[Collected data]
# # # #

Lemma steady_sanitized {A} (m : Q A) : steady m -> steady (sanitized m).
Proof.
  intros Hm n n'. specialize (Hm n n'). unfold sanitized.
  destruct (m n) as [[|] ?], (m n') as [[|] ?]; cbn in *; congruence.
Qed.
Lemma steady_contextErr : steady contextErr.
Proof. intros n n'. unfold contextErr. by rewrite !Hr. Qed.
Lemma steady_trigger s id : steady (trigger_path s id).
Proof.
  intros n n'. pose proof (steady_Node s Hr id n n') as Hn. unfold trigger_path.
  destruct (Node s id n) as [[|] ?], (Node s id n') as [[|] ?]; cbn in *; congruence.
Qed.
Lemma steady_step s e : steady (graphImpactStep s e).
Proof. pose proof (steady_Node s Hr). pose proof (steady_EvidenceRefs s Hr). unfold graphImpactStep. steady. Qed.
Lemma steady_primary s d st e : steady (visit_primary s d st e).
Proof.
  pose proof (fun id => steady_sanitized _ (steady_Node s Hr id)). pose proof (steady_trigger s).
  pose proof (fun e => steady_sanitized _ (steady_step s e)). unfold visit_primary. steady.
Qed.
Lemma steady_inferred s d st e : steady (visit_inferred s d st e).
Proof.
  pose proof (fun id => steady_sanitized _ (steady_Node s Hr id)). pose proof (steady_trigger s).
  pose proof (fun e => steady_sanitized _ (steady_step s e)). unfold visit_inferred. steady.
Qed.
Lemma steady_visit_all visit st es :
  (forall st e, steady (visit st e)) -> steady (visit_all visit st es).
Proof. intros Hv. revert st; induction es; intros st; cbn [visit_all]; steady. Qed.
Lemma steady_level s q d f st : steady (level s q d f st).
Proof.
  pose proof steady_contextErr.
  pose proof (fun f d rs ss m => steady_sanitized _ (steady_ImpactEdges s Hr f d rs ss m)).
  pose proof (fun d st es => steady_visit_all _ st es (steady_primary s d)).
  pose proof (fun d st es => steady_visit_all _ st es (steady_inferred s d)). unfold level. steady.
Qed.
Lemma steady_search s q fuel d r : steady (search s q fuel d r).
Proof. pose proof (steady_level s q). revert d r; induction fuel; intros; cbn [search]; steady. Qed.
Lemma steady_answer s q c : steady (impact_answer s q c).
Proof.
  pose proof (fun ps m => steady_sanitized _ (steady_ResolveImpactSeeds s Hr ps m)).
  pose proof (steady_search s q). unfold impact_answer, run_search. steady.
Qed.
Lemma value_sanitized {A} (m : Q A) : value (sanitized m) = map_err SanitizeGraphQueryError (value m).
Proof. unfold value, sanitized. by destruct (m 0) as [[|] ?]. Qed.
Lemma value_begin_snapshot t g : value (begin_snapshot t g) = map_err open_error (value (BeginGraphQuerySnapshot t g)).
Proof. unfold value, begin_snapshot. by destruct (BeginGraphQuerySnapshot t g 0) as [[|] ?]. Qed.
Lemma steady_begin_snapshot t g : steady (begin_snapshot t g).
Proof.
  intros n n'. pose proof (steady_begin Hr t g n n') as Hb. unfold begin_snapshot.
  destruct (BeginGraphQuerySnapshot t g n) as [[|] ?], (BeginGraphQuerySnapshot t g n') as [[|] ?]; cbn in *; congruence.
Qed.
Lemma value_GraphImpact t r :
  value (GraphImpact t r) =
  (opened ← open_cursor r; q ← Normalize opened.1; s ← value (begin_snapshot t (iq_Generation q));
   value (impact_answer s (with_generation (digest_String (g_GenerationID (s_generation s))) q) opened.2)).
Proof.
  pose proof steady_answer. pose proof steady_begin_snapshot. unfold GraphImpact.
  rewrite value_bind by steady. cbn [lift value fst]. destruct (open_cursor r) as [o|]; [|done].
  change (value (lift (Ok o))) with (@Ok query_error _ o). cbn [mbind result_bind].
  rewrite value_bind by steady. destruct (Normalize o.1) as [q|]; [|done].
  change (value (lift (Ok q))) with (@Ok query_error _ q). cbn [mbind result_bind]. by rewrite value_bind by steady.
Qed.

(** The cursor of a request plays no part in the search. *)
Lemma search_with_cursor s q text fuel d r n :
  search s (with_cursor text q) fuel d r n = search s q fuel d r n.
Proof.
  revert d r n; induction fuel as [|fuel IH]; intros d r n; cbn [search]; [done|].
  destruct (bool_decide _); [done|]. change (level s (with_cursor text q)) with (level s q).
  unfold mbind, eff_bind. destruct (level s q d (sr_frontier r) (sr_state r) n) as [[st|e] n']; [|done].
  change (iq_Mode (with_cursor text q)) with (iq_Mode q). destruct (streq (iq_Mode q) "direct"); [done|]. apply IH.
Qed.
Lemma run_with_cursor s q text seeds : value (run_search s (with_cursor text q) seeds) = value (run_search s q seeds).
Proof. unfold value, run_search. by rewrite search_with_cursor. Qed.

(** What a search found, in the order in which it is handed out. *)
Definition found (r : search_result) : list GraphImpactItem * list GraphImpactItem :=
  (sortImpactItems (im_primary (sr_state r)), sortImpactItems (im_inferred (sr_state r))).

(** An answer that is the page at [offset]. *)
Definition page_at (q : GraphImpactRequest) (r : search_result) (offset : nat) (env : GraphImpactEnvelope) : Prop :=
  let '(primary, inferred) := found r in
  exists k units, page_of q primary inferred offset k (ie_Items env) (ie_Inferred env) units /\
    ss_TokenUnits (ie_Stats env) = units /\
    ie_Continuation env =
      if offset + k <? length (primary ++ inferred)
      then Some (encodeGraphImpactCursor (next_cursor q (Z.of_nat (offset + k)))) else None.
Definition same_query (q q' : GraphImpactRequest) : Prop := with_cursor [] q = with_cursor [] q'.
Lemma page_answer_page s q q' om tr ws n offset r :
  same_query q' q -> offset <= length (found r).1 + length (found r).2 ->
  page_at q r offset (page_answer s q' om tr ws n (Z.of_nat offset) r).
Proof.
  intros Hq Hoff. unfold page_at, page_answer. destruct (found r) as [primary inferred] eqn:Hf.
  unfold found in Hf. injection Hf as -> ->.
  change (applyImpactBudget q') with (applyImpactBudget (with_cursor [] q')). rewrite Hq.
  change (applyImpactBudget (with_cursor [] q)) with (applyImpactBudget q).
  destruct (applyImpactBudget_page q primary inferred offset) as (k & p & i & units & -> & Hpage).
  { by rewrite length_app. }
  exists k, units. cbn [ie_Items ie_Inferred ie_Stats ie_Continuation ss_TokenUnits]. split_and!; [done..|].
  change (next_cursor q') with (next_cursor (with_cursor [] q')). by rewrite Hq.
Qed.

# # # #

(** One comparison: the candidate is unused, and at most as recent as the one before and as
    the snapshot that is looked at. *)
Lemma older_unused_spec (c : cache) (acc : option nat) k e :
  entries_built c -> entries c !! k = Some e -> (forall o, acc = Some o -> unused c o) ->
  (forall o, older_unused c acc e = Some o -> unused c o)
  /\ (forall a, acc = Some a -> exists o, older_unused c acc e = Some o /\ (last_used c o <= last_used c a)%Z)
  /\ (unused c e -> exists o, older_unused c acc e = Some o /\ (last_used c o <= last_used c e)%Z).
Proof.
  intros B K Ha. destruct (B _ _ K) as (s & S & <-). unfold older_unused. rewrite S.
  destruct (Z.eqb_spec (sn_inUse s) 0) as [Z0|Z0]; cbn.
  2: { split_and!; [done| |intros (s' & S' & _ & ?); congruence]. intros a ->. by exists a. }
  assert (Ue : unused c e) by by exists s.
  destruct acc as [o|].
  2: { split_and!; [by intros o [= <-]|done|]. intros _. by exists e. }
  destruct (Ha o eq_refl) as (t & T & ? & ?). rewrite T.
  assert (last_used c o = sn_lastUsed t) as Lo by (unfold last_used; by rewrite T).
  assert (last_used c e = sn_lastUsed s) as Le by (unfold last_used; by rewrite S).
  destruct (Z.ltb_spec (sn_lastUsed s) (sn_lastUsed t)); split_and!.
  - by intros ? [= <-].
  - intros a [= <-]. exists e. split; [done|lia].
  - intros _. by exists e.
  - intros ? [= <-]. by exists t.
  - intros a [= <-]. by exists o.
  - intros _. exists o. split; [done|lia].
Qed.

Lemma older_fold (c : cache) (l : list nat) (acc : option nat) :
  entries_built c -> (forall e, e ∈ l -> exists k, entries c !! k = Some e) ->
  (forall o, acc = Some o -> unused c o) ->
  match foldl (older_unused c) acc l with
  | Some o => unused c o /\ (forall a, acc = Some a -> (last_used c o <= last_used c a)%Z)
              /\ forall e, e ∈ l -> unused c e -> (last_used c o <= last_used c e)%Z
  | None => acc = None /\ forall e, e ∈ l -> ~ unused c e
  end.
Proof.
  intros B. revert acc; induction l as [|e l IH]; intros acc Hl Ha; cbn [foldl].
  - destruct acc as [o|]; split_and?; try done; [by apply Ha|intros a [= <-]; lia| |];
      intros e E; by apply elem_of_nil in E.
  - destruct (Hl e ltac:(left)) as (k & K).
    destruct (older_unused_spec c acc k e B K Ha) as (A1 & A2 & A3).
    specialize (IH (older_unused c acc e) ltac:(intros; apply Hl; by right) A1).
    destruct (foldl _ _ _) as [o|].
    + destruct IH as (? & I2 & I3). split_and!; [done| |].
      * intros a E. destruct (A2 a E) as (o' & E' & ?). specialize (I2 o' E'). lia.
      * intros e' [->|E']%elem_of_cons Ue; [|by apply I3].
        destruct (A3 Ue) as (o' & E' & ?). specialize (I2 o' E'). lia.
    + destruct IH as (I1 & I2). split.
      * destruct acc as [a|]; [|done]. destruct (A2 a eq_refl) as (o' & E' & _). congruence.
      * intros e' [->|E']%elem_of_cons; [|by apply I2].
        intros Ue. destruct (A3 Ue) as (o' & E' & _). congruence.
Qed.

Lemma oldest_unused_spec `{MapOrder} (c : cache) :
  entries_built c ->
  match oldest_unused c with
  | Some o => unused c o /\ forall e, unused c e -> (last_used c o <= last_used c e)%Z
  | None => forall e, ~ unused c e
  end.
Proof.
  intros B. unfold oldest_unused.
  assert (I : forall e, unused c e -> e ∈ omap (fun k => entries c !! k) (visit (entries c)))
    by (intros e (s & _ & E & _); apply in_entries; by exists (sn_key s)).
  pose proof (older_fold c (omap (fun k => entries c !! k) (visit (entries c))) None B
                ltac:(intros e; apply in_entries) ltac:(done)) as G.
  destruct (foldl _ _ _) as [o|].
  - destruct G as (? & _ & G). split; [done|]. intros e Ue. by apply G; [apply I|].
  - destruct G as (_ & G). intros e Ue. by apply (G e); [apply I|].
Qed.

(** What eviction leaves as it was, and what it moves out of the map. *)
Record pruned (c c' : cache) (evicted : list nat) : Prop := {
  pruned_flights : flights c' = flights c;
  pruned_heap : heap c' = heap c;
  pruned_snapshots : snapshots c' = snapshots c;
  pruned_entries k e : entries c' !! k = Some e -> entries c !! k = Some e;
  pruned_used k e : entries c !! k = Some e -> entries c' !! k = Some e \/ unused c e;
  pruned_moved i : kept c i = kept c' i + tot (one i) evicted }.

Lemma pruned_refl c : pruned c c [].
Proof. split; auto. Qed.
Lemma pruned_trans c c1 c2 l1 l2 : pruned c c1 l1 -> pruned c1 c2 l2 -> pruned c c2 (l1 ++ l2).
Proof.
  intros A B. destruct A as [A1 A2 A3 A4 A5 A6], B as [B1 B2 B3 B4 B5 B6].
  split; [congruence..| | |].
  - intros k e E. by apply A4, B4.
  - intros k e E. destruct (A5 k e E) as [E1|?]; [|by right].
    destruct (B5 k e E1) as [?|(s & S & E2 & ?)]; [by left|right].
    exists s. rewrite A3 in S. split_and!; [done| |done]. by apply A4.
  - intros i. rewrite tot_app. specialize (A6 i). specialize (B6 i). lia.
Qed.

# # # #

PROBLEM TO WORK ON: Print, without alteration, only the lines above between the one holding "specialize (IH (older_unused" and the one holding "o /\ forall", inclusive.

ANSWER TO THIS EXERCISE:
    specialize (IH (older_unused c acc e) ltac:(intros; apply Hl; by right) A1).
    destruct (foldl _ _ _) as [o|].
    + destruct IH as (? & I2 & I3). split_and!; [done| |].
      * intros a E. destruct (A2 a E) as (o' & E' & ?). specialize (I2 o' E'). lia.
      * intros e' [->|E']%elem_of_cons Ue; [|by apply I3].
        destruct (A3 Ue) as (o' & E' & ?). specialize (I2 o' E'). lia.
    + destruct IH as (I1 & I2). split.
      * destruct acc as [a|]; [|done]. destruct (A2 a eq_refl) as (o' & E' & _). congruence.
      * intros e' [->|E']%elem_of_cons; [|by apply I2].
        intros Ue. destruct (A3 Ue) as (o' & E' & _). congruence.
Qed.

Lemma oldest_unused_spec `{MapOrder} (c : cache) :
  entries_built c ->
  match oldest_unused c with
  | Some o => unused c o /\ forall e, unused c e -> (last_used c o <= last_used c e)%Z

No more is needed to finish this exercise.